The Government kicks off the actions prior to the astronomical phenomenon of August 2026 with the day "Catalonia looks to the sky"

The President of the Generalitat, Salvador Illa, has closed the Catalonia looks to the sky event, which has served as a presentation of the Government’s strategy for the total solar eclipse of August 12, 2026, the first visible from our home in more than a century. During his speech, the President of the Generalitat has urged to turn this event into an “opportunity” for Catalonia. Specifically, “an opportunity for science, research and scientific dissemination” that takes place in Catalonia, as well as to highlight “the economic and strategic importance of space”.

The Catalonia looks to the sky event has highlighted the scientific and social dimension of the astronomical phenomenon of August 12 and has served to present the planning and actions that the Government will carry out focused on the collective observation of the eclipse. Cross-cutting actions that bring together aspects such as research, education, safety and health, turning the eclipse into a national project and an extraordinary opportunity for scientific dissemination and the dissemination of research values.

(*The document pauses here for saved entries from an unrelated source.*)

(** [p] lies under a directory below [root] whose name is excluded. *)
Definition below_excluded (excludes : gset string) (root p : Path) : bool :=
  has_excluded excludes (removelast (drop (length (parts root)) (parts p))).

(** The directory [p] is, or lies under, such a directory. *)
Definition inside_excluded (excludes : gset string) (root p : Path) : bool :=
  has_excluded excludes (drop (length (parts root)) (parts p)).

(** The size [stat] reports for the file at [p]. *)
Definition stat_size_at (w : World) (p : Path) : option N :=
  match fs_lookup w p with
  | Some (Leaf f) => st_size f
  | _ => None
  end.

(** What the scan touches: every directory listed and every file queried
    is reached from [base] through components that are not excluded. *)
Definition scan_effect_at (excludes : gset string) (base : Path) (e : effect)
  : Prop :=
  match e with
  | EScandir p =>
      ∃ rel, p = at_root base rel ∧ has_excluded excludes rel = false
  | EStat p _ | EIsFile p _ =>
      ∃ rel nm, p = at_root base (rel ++ [nm]) ∧ has_excluded excludes rel = false
  | _ => False
  end.

(** The result of scanning the world's tree. *)
Definition scanned (w : World) (excludes : gset string)
  : list (list string * N) :=
  select excludes (Dir (w_listing w)).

The conference was attended by prestigious scientific communicators, specialists in space research and representatives of scientific institutions and operational bodies. The four discussion panels addressed the different dimensions of the eclipse: from the opportunity it represents to bring science closer to the public to the individual and collective experience of observing eclipses. The dimension of coordinating an event of this magnitude from a safety and health perspective, as well as the potential of research in space, was also addressed.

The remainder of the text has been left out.